Let $n=2k$ for some integer $k$ . Then $n^2=(2k)^2=2(2k^2)$ . Since $2k^2$ is an integer, $n^2$ is even. $\blacksquare$
Direct Proof variant
Let $n^2=2k+1$ for some integer $k$ . Then $n^2-1=2k\implies (n-1)(n+1)=2k$ thus $n-1$ or $n+1$ must be even, but since their difference is $2$ , both must be even.

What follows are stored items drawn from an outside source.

(** C5, amended. Every supported code has a bundle, is what
    [getSystemLanguage] returns when the environment names it, and has a
    text for "completed" that is not empty. For a supported code [translate]
    never throws; it gives the entry of the bundle of the code when there is
    one, else the entry of the English bundle, else, for a key that is no
    name objects inherit, the key itself. A code that [MESSAGES] does not
    answer to gets what English gets. And on every host [t] returns the text
    of the four keys of the bundles in the language the host resolves to,
    which is English when that language is no supported code. *)
Theorem translate_supported_and_fallback (L key : string) :
  In L supported ->
  is_Some (own_property MESSAGES L) /\
  (forall host w region,
     os_platform host <> "win32" ->
     env_LANG host = Some (L +:+ "_" +:+ region) ->
     (getSystemLanguage host w).1 = Return L) /\
  translate L "completed" = Return (Text (Labels.completed L)) /\
  Labels.completed L <> "" /\
  (exists found, translate L key = Return found) /\
  (forall entry,
     (bundle ← own_property MESSAGES L; own_property bundle key) = Some entry ->
     translate L key = Return (Text entry)) /\
  (forall entry,
     (bundle ← own_property MESSAGES L; own_property bundle key) = None ->
     Proto.inherited key = false ->
     own_property Bundle.en key = Some entry ->
     translate L key = Return (Text entry)) /\
  ((bundle ← own_property MESSAGES L; own_property bundle key) = None ->
   Proto.inherited key = false ->
   own_property Bundle.en key = None ->
   translate L key = Return (Text key)) /\
  (forall code,
     ~ In code answered ->
     translate code "completed" = Return (Text "Completed") /\
     translate code key = translate "en" key) /\
  (forall host w,
     In key message_keys ->
     (t host key w).1 = Return (Text (Labels.text (resolved_language host) key)) /\
     (~ In (resolved_language host) supported ->
      Labels.text (resolved_language host) key = Labels.text "en" key)).
Proof.
  intros HL.
  assert (Hsupp : (exists bundle, own_property MESSAGES L = Some bundle) /\
            translate L "completed" = Return (Text (Labels.completed L)) /\
            Labels.completed L <> "" /\
            forall region, toLowerCase (split0 "." (split0 "_" (L +:+ "_" +:+ region))) = L).
  { simpl in HL.
    repeat (destruct HL as [<-|HL];
            [split; [eexists; reflexivity|
             split; [reflexivity|split; [discriminate|reflexivity]]]|]).
    contradiction. }
  destruct Hsupp as ([bundle Hbundle] & Hcompleted & Hlabel & Hsplit).
  assert (Hget : MESSAGES_get L = Some (inl bundle))
    by (unfold MESSAGES_get; rewrite Hbundle; reflexivity).
  split; [eexists; exact Hbundle|].
  split.
  { intros host w region Hos Hlang.
    unfold getSystemLanguage, try_catch, mbind, mret, M_bind, M_ret.
    destruct (decide (os_platform host = "win32")) as [|_]; [contradiction|].
    rewrite Hlang. cbn [JSString.or_else].
    replace (truthy (L +:+ "_" +:+ region)) with true
      by (destruct L; reflexivity).
    rewrite Hsplit. cbn [fst].
    rewrite bool_decide_true by (rewrite Hget; eauto). reflexivity. }
  split; [exact Hcompleted|].
  split; [exact Hlabel|].
  split.
  { unfold translate. rewrite Hget.
    destruct (Proto.truthy (Proto.get bundle key)); [eauto|].
    destruct (Proto.truthy (Proto.get Bundle.en key)); eauto. }
  split.
  { intros entry He. pose proof (bundle_entries_truthy _ _ _ He) as Htruthy.
    rewrite Hbundle in He. cbn [mbind option_bind] in He.
    unfold translate. rewrite Hget. unfold Proto.get. rewrite He.
    cbn [Proto.truthy]. rewrite Htruthy. reflexivity. }
  split.
  { intros entry Hnone Hkey He. rewrite Hbundle in Hnone. cbn [mbind option_bind] in Hnone.
    unfold translate. rewrite Hget, (get_absent bundle key Hnone Hkey). cbn [Proto.truthy].
    unfold Proto.get. rewrite He. cbn [Proto.truthy].
    rewrite (en_entries_truthy _ _ He). reflexivity. }
  split.
  { intros Hnone Hkey He. rewrite Hbundle in Hnone. cbn [mbind option_bind] in Hnone.
    unfold translate. rewrite Hget, (get_absent bundle key Hnone Hkey). cbn [Proto.truthy].
    rewrite (get_absent Bundle.en key He Hkey). reflexivity. }
  split.
  { intros code Hcode.
    assert (Hnone : MESSAGES_get code = None).
    { destruct (MESSAGES_get code) eqn:Hg; [|reflexivity].
      exfalso. apply Hcode, MESSAGES_get_answered. rewrite Hg. eauto. }
    unfold translate. rewrite Hnone. cbn [Proto.truthy]. split; [reflexivity|].
    change (MESSAGES_get "en") with (Some (inl (B := Member) Bundle.en)).
    cbv iota beta.
    destruct (Proto.truthy (Proto.get Bundle.en key)) eqn:Ht; reflexivity. }
  intros host w Hkey. rewrite (t_run host key w Hkey). cbn [fst].
  destruct (localized_label host key Hkey) as [_ ->].
  split; [reflexivity|].
  intros Hnot. pose proof (resolved_language_answered host) as Hans.
  unfold answered in Hans. apply in_app_or in Hans as [Hans|Hans]; [contradiction|].
  simpl in Hans, Hkey.
  repeat (destruct Hans as [<-|Hans];
          [destruct Hkey as [<-|[<-|[<-|[<-|[]]]]]; reflexivity|]).
  contradiction.
Qed.

Lemma translate_supported_and_fallback_witness :
  translate "ko" "seconds" = Return (Text "초") /\
  translate "ja" "no such key" = Return (Text "no such key") /\
  translate "xx" "seconds" = Return (Text "seconds") /\
  (getSystemLanguage (Example.linux "{}" 0) empty_world).1 = Return "ko".
Proof.
  destruct (translate_supported_and_fallback "ko" "seconds" ltac:(in_list))
    as (_ & Hlang & _ & _ & _ & Hko & _ & _ & Hxx & _).
  destruct (translate_supported_and_fallback "ja" "no such key" ltac:(in_list))
    as (_ & _ & _ & _ & _ & _ & _ & Hja & _).
  split; [apply Hko; reflexivity|].
  split; [apply Hja; reflexivity|].
  split.
  - etransitivity; [apply (Hxx "xx")|reflexivity].
    simpl. intros H. repeat (destruct H as [H|H]; [discriminate H|]). exact H.
  - apply (Hlang _ _ "KR.UTF-8"); [discriminate|reflexivity].
Defined.

(** ** Standard input *)

(** Text that [JSON.parse] rejects is read as the empty object, the session
    is then "default", and the three hooks return. *)
Lemma malformed_input_defaults
    (JSON_parse : string -> option JSValue) (host : Host) (w : World) :
  JSON_parse (stdin_text host) = None ->
  readStdin JSON_parse host = JObject [] /\
  session_of (readStdin JSON_parse host) = Return (JString "default") /\
  (startTimer JSON_parse host w).1 = Return tt /\
  (checkDuration JSON_parse host w).1 = Return tt /\
  (permissionRequest JSON_parse host w).1 = Return tt.
Proof.
  intros Hparse.
  assert (Hin : readStdin JSON_parse host = JObject [])
    by (unfold readStdin; rewrite Hparse; reflexivity).
  assert (Hs : session_of (readStdin JSON_parse host) = Return (JString "default"))
    by (rewrite Hin; reflexivity).
  split; [exact Hin|]. split; [exact Hs|].
  split; [|split].
  - destruct (startTimer_run JSON_parse host w (JString "default") "" Hs) as (w' & Hrun & _).
    { rewrite Hin. reflexivity. }
    rewrite Hrun. reflexivity.
  - destruct (files w !! session_file host (JString "default") "start") as [text|] eqn:Hf.
    + destruct (checkDuration_run JSON_parse host w _ text Hs Hf) as (w' & Hrun & _).
      rewrite Hrun. reflexivity.
    + rewrite (checkDuration_absent JSON_parse host w _ Hs Hf). reflexivity.
  - rewrite (permissionRequest_run JSON_parse host w (JString "default") "" Hs).
    + reflexivity.
    + rewrite Hin. reflexivity.
Qed.

(** An input that parses to an object with no [session_id] is the session
    "default". *)
Lemma missing_session_id_defaults
    (JSON_parse : string -> option JSValue) (host : Host) (props : list (string * JSValue)) :
  readStdin JSON_parse host = JObject props ->
  own_property props "session_id" = None ->
  session_of (readStdin JSON_parse host) = Return (JString "default").
Proof.
  intros -> Hnone. unfold session_of, JS.get, JS.own. rewrite Hnone. reflexivity.
Qed.

(** On the text [null], which [JSON.parse] accepts, the hooks throw at their
    first property access, before anything is written. *)
Lemma null_input_throws
    (JSON_parse : string -> option JSValue) (host : Host) (w : World) :
  JSON_parse (stdin_text host) = Some JNull ->
  startTimer JSON_parse host w = (Throw TypeError, w) /\
  checkDuration JSON_parse host w = (Throw TypeError, w) /\
  permissionRequest JSON_parse host w = (Throw TypeError, w).
Proof.
  intros Hparse.
  unfold startTimer, checkDuration, permissionRequest, readStdin.
  rewrite Hparse. repeat split.
Qed.

(** C7. The claim has every hook proceed with default values on arbitrary
    input text. The script does so on text that is not JSON
    ([malformed_input_defaults]) and on an object with no [session_id]
    ([missing_session_id_defaults]), but not on the JSON text [null]:
    [readStdin] returns [null], and each hook throws a [TypeError] when it
    reads a property of it; nothing is written and nothing is notified. *)
Theorem null_input_is_fatal :
  let host := Example.linux "null" 1700000000000 in
  let w := Example.started "1699999900000" in
  readStdin Example.parse host = JNull /\
  startTimer Example.parse host w = (Throw TypeError, w) /\
  checkDuration Example.parse host w = (Throw TypeError, w) /\
  permissionRequest Example.parse host w = (Throw TypeError, w).
Proof.
  intros host w. split; [reflexivity|].
  apply null_input_throws. reflexivity.
Qed.

(** ** The window adapter *)



(** ** End to end *)

Lemma session_file_same (host1 host2 : Host) (sid : JSValue) (type : string) :
  same_machine host1 host2 -> session_file host2 sid type = session_file host1 sid type.
Proof.
  intros (Hos & Htmp & Hdir & Hjoin).
  unfold session_file, join, Win32_join. rewrite Hos, Htmp, Hdir, Hjoin. reflexivity.
Qed.

(** X1. A prompt hook followed by a stop hook of the same session, whose
    identifier is a file name, on one machine: the stop hook reads back the
    start time, notifies exactly when 60 seconds or more have passed, and
    leaves no file of the session. *)
Lemma start_then_stop
    (JSON_parse : string -> option JSValue) (host1 host2 : Host) (w : World)
    (id : string) (prompt : option string) :
  same_machine host1 host2 ->
  session_of (readStdin JSON_parse host1) = Return (JString id) ->
  session_of (readStdin JSON_parse host2) = Return (JString id) ->
  file_name id ->
  field (readStdin JSON_parse host1) "prompt" = text_or_absent prompt ->
  time_value (date_now host1) ->
  time_value (date_now host2) ->
  let w1 := (startTimer JSON_parse host1 w).2 in
  let result := checkDuration JSON_parse host2 w1 in
  let duration := (date_now host2 - date_now host1) `div` 1000 in
  result.1 = Return tt /\
  (60 <= duration -> List.length (notifications result.2) = S (List.length (notifications w))) /\
  (duration < 60 -> notifications result.2 = notifications w) /\
  notifications result.2 =
    notifications w ++
    (if 60 <=? duration then [completion_notice host2 w1 (JString id) duration] else []) /\
  files result.2 !! session_file host2 (JString id) "start" = None /\
  files result.2 !! session_file host2 (JString id) "prompt" = None /\
  files result.2 !! session_file host2 (JString id) "window" = None.
Proof.
  intros Hsame Hs1 Hs2 Hid Hprompt [Hnow _] _ w1 result duration.
  assert (Hp : JS.or_else (field (readStdin JSON_parse host1) "prompt") (JString "")
               = JString (JSString.or_else prompt "")).
  { rewrite Hprompt. unfold JS.or_else. destruct prompt as [[|c r]|]; reflexivity. }
  destruct (startTimer_run JSON_parse host1 w _ _ Hs1 Hp) as (w1' & Hrun1 & Hf1 & Hn1).
  assert (w1 = w1') as -> by (subst w1; rewrite Hrun1; reflexivity).
  assert (Hstart : files w1' !! session_file host2 (JString id) "start"
                   = Some (toString (date_now host1)))
    by (rewrite Hf1, (session_file_same host1 host2 _ _ Hsame);
        apply stored_by_start_start, Hid).
  destruct (checkDuration_run JSON_parse host2 w1' _ _ Hs2 Hstart)
    as (w2 & Hrun2 & Hf2 & Hn2).
  subst result. rewrite Hrun2. cbn [fst snd].
  assert (Hnotes : notifications w2 =
            notifications w ++
            (if 60 <=? duration then [completion_notice host2 w1' (JString id) duration]
             else [])).
  { rewrite Hn2, Hn1. unfold announcement, duration_of.
    rewrite (parseInt_toString _ Hnow). reflexivity. }
  split; [reflexivity|].
  split.
  { intros Hge. apply Z.leb_le in Hge. rewrite Hnotes, Hge, length_app. simpl. lia. }
  split.
  { intros Hlt. apply Z.leb_gt in Hlt. rewrite Hnotes, Hlt. apply app_nil_r. }
  split; [exact Hnotes|].
  rewrite Hf2. repeat split; apply lookup_deleted; rewrite !elem_of_cons; auto.
Qed.

(** A prompt submitted for session [s1] and a stop 61 seconds later: one
    notification, with the duration and the prompt, and an empty store. *)
Example prompt_then_stop :
  let w1 := (startTimer Example.parse
               (Example.linux Example.payload_s1 1700000000000) empty_world).2 in
  let w2 := (checkDuration Example.parse
               (Example.linux Example.payload_s1 1700000061000) w1).2 in
  map message (notifications w2) =
    ["완료 (61초)" +:+ lf +:+ "fix the bug in parser.ts and rerun tests please..."] /\
  map click_window (notifications w2) = [Some "58720263"] /\
  files w2 = ∅.
Proof. vm_compute. repeat split. Qed.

Thus, $n$ must be an odd integer. $\blacksquare$
proof by cases
- To prove something for all $x$ ( $\forall x$ ), split the domain of $x$ into subsets $C_1,...,C_k$ and check $P(x)$ is true $\forall x$ in each $C_i$
Example 2.4: Proof by Cases
Show that if $x<-1$ or $x>1$ , then $|x|>1$ .
Case 1: $x>1$
This is obvious.
Case 2: $x<-1$
Then $x$ is negative, so the absolute value $|x|=-x$ . So $|x|>-(-1)=1$ .
Thus, in all possible cases, $|x|>1$ . $\blacksquare$
Proof by construction
- show something exists by explaining how it could be made- but without necessarily constructing it explicitly
Example 2.5: Proof by Construction
Show that there exists irrational numbers $x,y$ such that $x^y$ is rational
$\sqrt{2}$ is irrational. Consider $\sqrt{2}^{\sqrt{2}}$ . If this is rational, we take $x=y=\sqrt{2}$ and we are done. Otherwise, take $\left(\sqrt{2}^{\sqrt{2}}\right)^{\sqrt{2}}=\sqrt{2}^2=2$ , and we are stilll done. $\blacksquare$
Proof by contradiction: prove something by showing that the opposite leads to a contradiction (see below)

Proof by Contradiction

Show that if " $n^2$ is odd" $(p)$ , then " $n$ is odd" $(q)$
To show $p\implies q$ , can show $\lnot q\implies\lnot p$ (contrapositive), but under Proof by Contradiction:
Assume $n$ is even [ $\lnot$ ( $n$ is odd)]. Then by the definition of even numbers, $n=2k$ for some $k\in\mathbb{Z}$ . Thus, $n^2=(2k)^2=2(2k^2)$ is also even, which contradicts our statement. Hence, our assumption is false and $n$ is odd.

Example 2.6: Infinite Primes

Show that there are infinitely many prime numbers.
Proof by contradiction:
Assume there are finitely many primes, $p_1,p_2,...,p_N$ . (If we can find just one more, we contradict the statement) Consider $K=p_1p_2\cdots p_N+1$ . This is a natural number. If $K$ is prime, then $K>p_i$ for $1\le i\le N$ , so we have a new prime number, contradicting the statement that there are only $N$ primes. If $K$ is not prime, then there is a prime $q$ that divides $K$ . However, $q\ne p_i$ for all $1\le i\le N$ (can be proven by contradiction). Thus, we have a new prime number.
In both cases, we found a new prime number. Hence, our assumption that there are finitely many prime numbers is false, proving our theorem.

Example 2.7: Irrationality of

\sqrt2

Prove $\sqrt{2}$ is irrational.
Suppose $\sqrt{2}$ is rational. Then it can be expressed as a fraction $\frac{m}{n}$ where $m,n\in\mathbb{Z}$ , $n\ne0$ and $\text{gcd}(m,n)=1$ . Squaring both sides and clearing the denominator gives $2n^2=m^2$ . Since $m^2$ is even, $m$ must also be even, so $m=2k$ for some integer $k$ . Thus, $2n^2=(2k)^2\implies n^2=2k^2$ . Since $n^2$ is even, $n$ must also be even, so $n=2l$ for some $l$ . However, this makes $\text{gcd}(m,n)=2$ , a contradiction. Therefore, $\sqrt{2}$ must be irrational.

Proof Tip

Finding an invariant quantity.

Example 2.8

Suppose you are moving on the plane according to the following rule:

From point $(x,y)$ , you go to $(0.6x+0.8y,0.8x-0.6y)$

If you start at the origin, can you reach $(1,1)$ $(1, 1)$ ?
- No, because $(0,0)$ maps to itself.
Can you reach $(1,1)$ $(1, 1)$ from $(0.5,0.5)$ $(0.5, 0.5)$ ?
- $(0.6x+0.8y)^2+(0.8x-0.6y)^2=x^2+y^2$ , so no matter how many times you move, the quantity $x^2+y^2$ is invariant.
- At $(1,1)$ , this quantity is $1^2+1^2=1$ . At $(0.5,0.5)$ , this quantity is $0.5^2+0.5^2=0.5$ , which are different, so no.